-- SOURCE MATERIAL follows --

(** * Mars lander: mechanical simulation functions (lander.cpp)

    A shallow embedding of [acceleration], [autopilot], [numerical_dynamics]
    and [initialize_simulation].  The C++ [double] is idealised as a real
    number: every statement below is about the formulas the program
    evaluates, not about rounding.  A quotient whose divisor is zero has no
    meaning in this idealisation (IEEE arithmetic gives an infinity or a
    NaN there); no theorem below depends on the value of such a quotient,
    the divisors themselves are exposed as definitions instead. *)

From Stdlib Require Import Reals Lra Psatz ZArith String.

Open Scope R_scope.

(** ** vector3d *)

(** Modelled from the spec: the class [vector3d] of lander.h, a value type
    of three scalar components with componentwise arithmetic, the squared
    magnitude [abs2], the magnitude [abs] and the unit direction [norm],
    which is guarded at the zero vector. *)
Record vector3d : Type := mkvec { x : R; y : R; z : R }.

Declare Scope vec_scope.
Delimit Scope vec_scope with vec.
Bind Scope vec_scope with vector3d.

Definition vadd (u v : vector3d) : vector3d :=
  mkvec (x u + x v) (y u + y v) (z u + z v).

Definition vsub (u v : vector3d) : vector3d :=
  mkvec (x u - x v) (y u - y v) (z u - z v).

Definition vopp (v : vector3d) : vector3d :=
  mkvec (- x v) (- y v) (- z v).

(** [double * vector3d] *)
Definition smul (k : R) (v : vector3d) : vector3d :=
  mkvec (k * x v) (k * y v) (k * z v).

(** [vector3d * double] *)
Definition vmul (v : vector3d) (k : R) : vector3d :=
  mkvec (x v * k) (y v * k) (z v * k).

(** [vector3d / double] *)
Definition vdiv (v : vector3d) (k : R) : vector3d :=
  mkvec (x v / k) (y v / k) (z v / k).

Definition abs2 (v : vector3d) : R := x v * x v + y v * y v + z v * z v.

Definition abs (v : vector3d) : R := sqrt (abs2 v).

Definition norm (v : vector3d) : vector3d :=
  let s := abs v in
  if Req_dec_T s 0 then v else vdiv v s.

Infix "+:" := vadd (at level 50, left associativity) : vec_scope.
Infix "-:" := vsub (at level 50, left associativity) : vec_scope.
Infix "*:" := smul (at level 40, left associativity) : vec_scope.
Infix ":*" := vmul (at level 40, left associativity) : vec_scope.
Infix ":/" := vdiv (at level 40, left associativity) : vec_scope.

Open Scope vec_scope.

(** ** Global state *)

(** The source tests the status against the two enumerators [DEPLOYED] and
    [NOT_DEPLOYED] only.  A C++ enumeration object can hold further values
    (further enumerators of lander.h, or any value of the underlying
    integer type); [STATUS_OTHER] stands for all of those. *)
Inductive parachute_status_t : Type :=
  | NOT_DEPLOYED
  | DEPLOYED
  | STATUS_OTHER.

Definition parachute_status_eqb (a b : parachute_status_t) : bool :=
  match a, b with
  | NOT_DEPLOYED, NOT_DEPLOYED => true
  | DEPLOYED, DEPLOYED => true
  | STATUS_OTHER, STATUS_OTHER => true
  | _, _ => false
  end.

(** The globals the four functions read and write, together with the two
    function-local statics: [previous] of [numerical_dynamics] and
    [scaling] of [autopilot]. *)
Record state : Type := mkstate {
  position : vector3d;
  velocity : vector3d;
  orientation : vector3d;
  fuel : R;
  throttle : R;
  delta_t : R;
  simulation_time : R;
  parachute_status : parachute_status_t;
  stabilized_attitude : bool;
  autopilot_enabled : bool;
  scenario : Z;
  scenario_description : nat -> string;
  previous : vector3d;
  scaling : R
}.

Definition set_position (v : vector3d) (s : state) : state :=
  mkstate v (velocity s) (orientation s) (fuel s) (throttle s) (delta_t s)
    (simulation_time s) (parachute_status s) (stabilized_attitude s)
    (autopilot_enabled s) (scenario s) (scenario_description s) (previous s)
    (scaling s).

Definition set_velocity (v : vector3d) (s : state) : state :=
  mkstate (position s) v (orientation s) (fuel s) (throttle s) (delta_t s)
    (simulation_time s) (parachute_status s) (stabilized_attitude s)
    (autopilot_enabled s) (scenario s) (scenario_description s) (previous s)
    (scaling s).

Definition set_orientation (v : vector3d) (s : state) : state :=
  mkstate (position s) (velocity s) v (fuel s) (throttle s) (delta_t s)
    (simulation_time s) (parachute_status s) (stabilized_attitude s)
    (autopilot_enabled s) (scenario s) (scenario_description s) (previous s)
    (scaling s).

Definition set_throttle (r : R) (s : state) : state :=
  mkstate (position s) (velocity s) (orientation s) (fuel s) r (delta_t s)
    (simulation_time s) (parachute_status s) (stabilized_attitude s)
    (autopilot_enabled s) (scenario s) (scenario_description s) (previous s)
    (scaling s).

Definition set_delta_t (r : R) (s : state) : state :=
  mkstate (position s) (velocity s) (orientation s) (fuel s) (throttle s) r
    (simulation_time s) (parachute_status s) (stabilized_attitude s)
    (autopilot_enabled s) (scenario s) (scenario_description s) (previous s)
    (scaling s).

Definition set_parachute_status (p : parachute_status_t) (s : state) : state :=
  mkstate (position s) (velocity s) (orientation s) (fuel s) (throttle s)
    (delta_t s) (simulation_time s) p (stabilized_attitude s)
    (autopilot_enabled s) (scenario s) (scenario_description s) (previous s)
    (scaling s).

Definition set_stabilized_attitude (b : bool) (s : state) : state :=
  mkstate (position s) (velocity s) (orientation s) (fuel s) (throttle s)
    (delta_t s) (simulation_time s) (parachute_status s) b
    (autopilot_enabled s) (scenario s) (scenario_description s) (previous s)
    (scaling s).

Definition set_autopilot_enabled (b : bool) (s : state) : state :=
  mkstate (position s) (velocity s) (orientation s) (fuel s) (throttle s)
    (delta_t s) (simulation_time s) (parachute_status s)
    (stabilized_attitude s) b (scenario s) (scenario_description s)
    (previous s) (scaling s).

Definition set_scenario_description (i : nat) (d : string) (s : state) : state :=
  mkstate (position s) (velocity s) (orientation s) (fuel s) (throttle s)
    (delta_t s) (simulation_time s) (parachute_status s)
    (stabilized_attitude s) (autopilot_enabled s) (scenario s)
    (fun j => if Nat.eqb j i then d else scenario_description s j)
    (previous s) (scaling s).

-- SOURCE MATERIAL concluded --

Of the entries above, repeat exactly the lines between the line with "Definition vsub (u" and the line with "Definition smul (k", inclusive, and no others.

SOLUTION TO THIS TASK:
Definition vsub (u v : vector3d) : vector3d :=
  mkvec (x u - x v) (y u - y v) (z u - z v).

Definition vopp (v : vector3d) : vector3d :=
  mkvec (- x v) (- y v) (- z v).

(** [double * vector3d] *)
Definition smul (k : R) (v : vector3d) : vector3d :=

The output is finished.